* _Records to process_

(** X1.  The map that [parseQueryMap] returns has one property per distinct
    key of the query, except that a pair named [__proto__] leaves no
    property; [for (key in map)] visits array-index keys first, in
    increasing order. *)
Theorem parseQueryMap_keeps_each_key_once :
  forall (q : jsstring) (m : jsobject),
    parseQueryMap q = Ok m ->
    NoDup (keys m)
    /\ keys_ordered (keys m)
    /\ (forall k, In k (keys m) <-> In k (map fst (raw_pairs q)) /\ k <> proto_key).
Proof.
  intros q m Hm.
  destruct (parseQueryMap_well_built q m Hm) as (Hnodup & Hord & _).
  split; [exact Hnodup|split; [exact Hord|]].
  intros k. now apply parseQueryMap_keys.
Qed.

Lemma parseQueryMap_keeps_each_key_once_witness :
  let m := [(jsstr "1", jsstr "y"); (jsstr "2", jsstr "x"); (jsstr "b", jsstr "3")] in
  NoDup (keys m)
  /\ keys_ordered (keys m)
  /\ (forall k, In k (keys m) <->
                In k (map fst (raw_pairs (jsstr "b=1&2=x&__proto__=z&1=y&b=3")))
                /\ k <> proto_key).
Proof.
  exact (parseQueryMap_keeps_each_key_once (jsstr "b=1&2=x&__proto__=z&1=y&b=3")
           [(jsstr "1", jsstr "y"); (jsstr "2", jsstr "x"); (jsstr "b", jsstr "3")]
           eq_refl).
Defined.

(** X2.  [hasParameter] answers [true] exactly for the keys of the query's
    pairs, with or without a value, and for the names that every object
    inherits from [Object.prototype]; an absent or empty argument stands for
    [location.search]. *)
Theorem hasParameter_key_occurs_or_is_inherited :
  forall (location_search key : jsstring) (opt_queryString : option jsstring),
    let q := match opt_queryString with
             | Some q => if truthy q then q else location_search
             | None => location_search
             end in
    (forall k raw, In (k, Some raw) (raw_pairs q) -> well_escaped raw) ->
    exists b, hasParameter location_search key opt_queryString = Ok b
              /\ (b = true <->
                    In key (map fst (raw_pairs q)) \/ In key object_prototype_keys).
Proof.
  intros loc key opt q Hesc.
  unfold hasParameter, getParameters. fold q.
  assert (Hr : snd (decodePairs q) = Ok tt) by (apply visits_return; exact Hesc).
  destruct (parseQueryMap q) as [m|e] eqn:Hm.
  2:{ rewrite parseQueryMap_decodePairs, Hr in Hm. discriminate. }
  exists (has_property m key). split; [reflexivity|].
  unfold has_property. rewrite orb_true_iff, has_own_In, inherited_In.
  rewrite (parseQueryMap_keys q m key Hm).
  split.
  - intros [[H _]|H]; [now left|now right].
  - intros [H|H]; [|now right].
    destruct (list_eq_dec N.eq_dec key proto_key) as [->|Hne].
    + right. cbn. tauto.
    + left. now split.
Qed.

Lemma hasParameter_key_occurs_or_is_inherited_witness :
  exists b, hasParameter (jsstr "?a=1&b") (jsstr "b") None = Ok b
            /\ (b = true <->
                  In (jsstr "b") (map fst (raw_pairs (jsstr "?a=1&b")))
                  \/ In (jsstr "b") object_prototype_keys).
Proof.
  apply (hasParameter_key_occurs_or_is_inherited (jsstr "?a=1&b") (jsstr "b") None).
  intros k raw H. vm_compute in H.
  destruct H as [H|[H|[]]]; [|discriminate].
  injection H as _ <-. apply well_escaped_char; [discriminate|constructor].
Defined.
(** A sentence without any ROOT token. *)
Lemma check_root_verb_existential_witness :
  check_root_verb Samples.no_root = false.
Proof.
  apply (proj2 (proj2 (check_root_verb_existential Samples.no_root))).
  apply (sent_check (fun sent =>
           Forall (fun token => ~ Spec.finite_verb token) (Spec.root_tokens sent))).
  vm_compute. reflexivity.
Defined.

(** C6 as stated fails: the sentence "Dogs bark." annotated with two ROOT
    tokens, the second a finite verb, breaks the invariant, and
    [check_root_verb] does not return false for it. *)
Lemma check_root_verb_existential_counterexample :
  ~ (forall (doc : Doc) (sent : Span),
       sent ∈ sents doc -> Spec.violates_root_invariant sent ->
       existsb finite_root_verb sent = false) /\
  sents Samples.two_roots = [Samples.two_roots] /\
  Spec.violates_root_invariant Samples.two_roots /\
  check_root_verb Samples.two_roots = true.
Proof.
  assert (Spec.violates_root_invariant Samples.two_roots) as Hviolates.
  { right. left. vm_compute. lia. }
  split; [|split; [reflexivity | split; [exact Hviolates | reflexivity]]].
  intros Hclaim.
  specialize (Hclaim Samples.two_roots Samples.two_roots).
  discriminate Hclaim; [by apply list_elem_of_singleton | exact Hviolates].
Qed.

(** C7. The registry has exactly two entries, in this order: "comparison"
    for the comparison detector and "other" for the placeholder; and the
    placeholder returns (false, "") for every text, without touching the
    vocabulary. *)
Theorem category_registry
    (hash_string : string -> N) (nlp : string -> Vocab -> Doc * Vocab) :
  let registry := CATEGORY_FUNCTIONS hash_string nlp in
  dict_keys registry = ["comparison"; "other"] /\
  category hash_string nlp "comparison" = Some (detect_comparison hash_string nlp) /\
  category hash_string nlp "other" = Some detect_other /\
  (forall name, name <> "comparison" -> name <> "other" ->
     category hash_string nlp name = None) /\
  (forall text v, detect_other text v = (Ok (false, ""), v)).
Proof.
  cbv zeta. repeat split.
  intros name H1 H2. unfold category, CATEGORY_FUNCTIONS. cbn [dict_get].
  rewrite !bool_decide_eq_false_2; congruence.
Qed.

* _Problem statement_
Transcribe the listing in full, keeping every line exact.

* _Result_
(** X1.  The map that [parseQueryMap] returns has one property per distinct
    key of the query, except that a pair named [__proto__] leaves no
    property; [for (key in map)] visits array-index keys first, in
    increasing order. *)
Theorem parseQueryMap_keeps_each_key_once :
  forall (q : jsstring) (m : jsobject),
    parseQueryMap q = Ok m ->
    NoDup (keys m)
    /\ keys_ordered (keys m)
    /\ (forall k, In k (keys m) <-> In k (map fst (raw_pairs q)) /\ k <> proto_key).
Proof.
  intros q m Hm.
  destruct (parseQueryMap_well_built q m Hm) as (Hnodup & Hord & _).
  split; [exact Hnodup|split; [exact Hord|]].
  intros k. now apply parseQueryMap_keys.
Qed.

Lemma parseQueryMap_keeps_each_key_once_witness :
  let m := [(jsstr "1", jsstr "y"); (jsstr "2", jsstr "x"); (jsstr "b", jsstr "3")] in
  NoDup (keys m)
  /\ keys_ordered (keys m)
  /\ (forall k, In k (keys m) <->
                In k (map fst (raw_pairs (jsstr "b=1&2=x&__proto__=z&1=y&b=3")))
                /\ k <> proto_key).
Proof.
  exact (parseQueryMap_keeps_each_key_once (jsstr "b=1&2=x&__proto__=z&1=y&b=3")
           [(jsstr "1", jsstr "y"); (jsstr "2", jsstr "x"); (jsstr "b", jsstr "3")]
           eq_refl).
Defined.

(** X2.  [hasParameter] answers [true] exactly for the keys of the query's
    pairs, with or without a value, and for the names that every object
    inherits from [Object.prototype]; an absent or empty argument stands for
    [location.search]. *)
Theorem hasParameter_key_occurs_or_is_inherited :
  forall (location_search key : jsstring) (opt_queryString : option jsstring),
    let q := match opt_queryString with
             | Some q => if truthy q then q else location_search
             | None => location_search
             end in
    (forall k raw, In (k, Some raw) (raw_pairs q) -> well_escaped raw) ->
    exists b, hasParameter location_search key opt_queryString = Ok b
              /\ (b = true <->
                    In key (map fst (raw_pairs q)) \/ In key object_prototype_keys).
Proof.
  intros loc key opt q Hesc.
  unfold hasParameter, getParameters. fold q.
  assert (Hr : snd (decodePairs q) = Ok tt) by (apply visits_return; exact Hesc).
  destruct (parseQueryMap q) as [m|e] eqn:Hm.
  2:{ rewrite parseQueryMap_decodePairs, Hr in Hm. discriminate. }
  exists (has_property m key). split; [reflexivity|].
  unfold has_property. rewrite orb_true_iff, has_own_In, inherited_In.
  rewrite (parseQueryMap_keys q m key Hm).
  split.
  - intros [[H _]|H]; [now left|now right].
  - intros [H|H]; [|now right].
    destruct (list_eq_dec N.eq_dec key proto_key) as [->|Hne].
    + right. cbn. tauto.
    + left. now split.
Qed.

Lemma hasParameter_key_occurs_or_is_inherited_witness :
  exists b, hasParameter (jsstr "?a=1&b") (jsstr "b") None = Ok b
            /\ (b = true <->
                  In (jsstr "b") (map fst (raw_pairs (jsstr "?a=1&b")))
                  \/ In (jsstr "b") object_prototype_keys).
Proof.
  apply (hasParameter_key_occurs_or_is_inherited (jsstr "?a=1&b") (jsstr "b") None).
  intros k raw H. vm_compute in H.
  destruct H as [H|[H|[]]]; [|discriminate].
  injection H as _ <-. apply well_escaped_char; [discriminate|constructor].
Defined.
(** A sentence without any ROOT token. *)
Lemma check_root_verb_existential_witness :
  check_root_verb Samples.no_root = false.
Proof.
  apply (proj2 (proj2 (check_root_verb_existential Samples.no_root))).
  apply (sent_check (fun sent =>
           Forall (fun token => ~ Spec.finite_verb token) (Spec.root_tokens sent))).
  vm_compute. reflexivity.
Defined.

(** C6 as stated fails: the sentence "Dogs bark." annotated with two ROOT
    tokens, the second a finite verb, breaks the invariant, and
    [check_root_verb] does not return false for it. *)
Lemma check_root_verb_existential_counterexample :
  ~ (forall (doc : Doc) (sent : Span),
       sent ∈ sents doc -> Spec.violates_root_invariant sent ->
       existsb finite_root_verb sent = false) /\
  sents Samples.two_roots = [Samples.two_roots] /\
  Spec.violates_root_invariant Samples.two_roots /\
  check_root_verb Samples.two_roots = true.
Proof.
  assert (Spec.violates_root_invariant Samples.two_roots) as Hviolates.
  { right. left. vm_compute. lia. }
  split; [|split; [reflexivity | split; [exact Hviolates | reflexivity]]].
  intros Hclaim.
  specialize (Hclaim Samples.two_roots Samples.two_roots).
  discriminate Hclaim; [by apply list_elem_of_singleton | exact Hviolates].
Qed.

(** C7. The registry has exactly two entries, in this order: "comparison"
    for the comparison detector and "other" for the placeholder; and the
    placeholder returns (false, "") for every text, without touching the
    vocabulary. *)
Theorem category_registry
    (hash_string : string -> N) (nlp : string -> Vocab -> Doc * Vocab) :
  let registry := CATEGORY_FUNCTIONS hash_string nlp in
  dict_keys registry = ["comparison"; "other"] /\
  category hash_string nlp "comparison" = Some (detect_comparison hash_string nlp) /\
  category hash_string nlp "other" = Some detect_other /\
  (forall name, name <> "comparison" -> name <> "other" ->
     category hash_string nlp name = None) /\
  (forall text v, detect_other text v = (Ok (false, ""), v)).
Proof.
  cbv zeta. repeat split.
  intros name H1 H2. unfold category, CATEGORY_FUNCTIONS. cbn [dict_get].
  rewrite !bool_decide_eq_false_2; congruence.
Qed.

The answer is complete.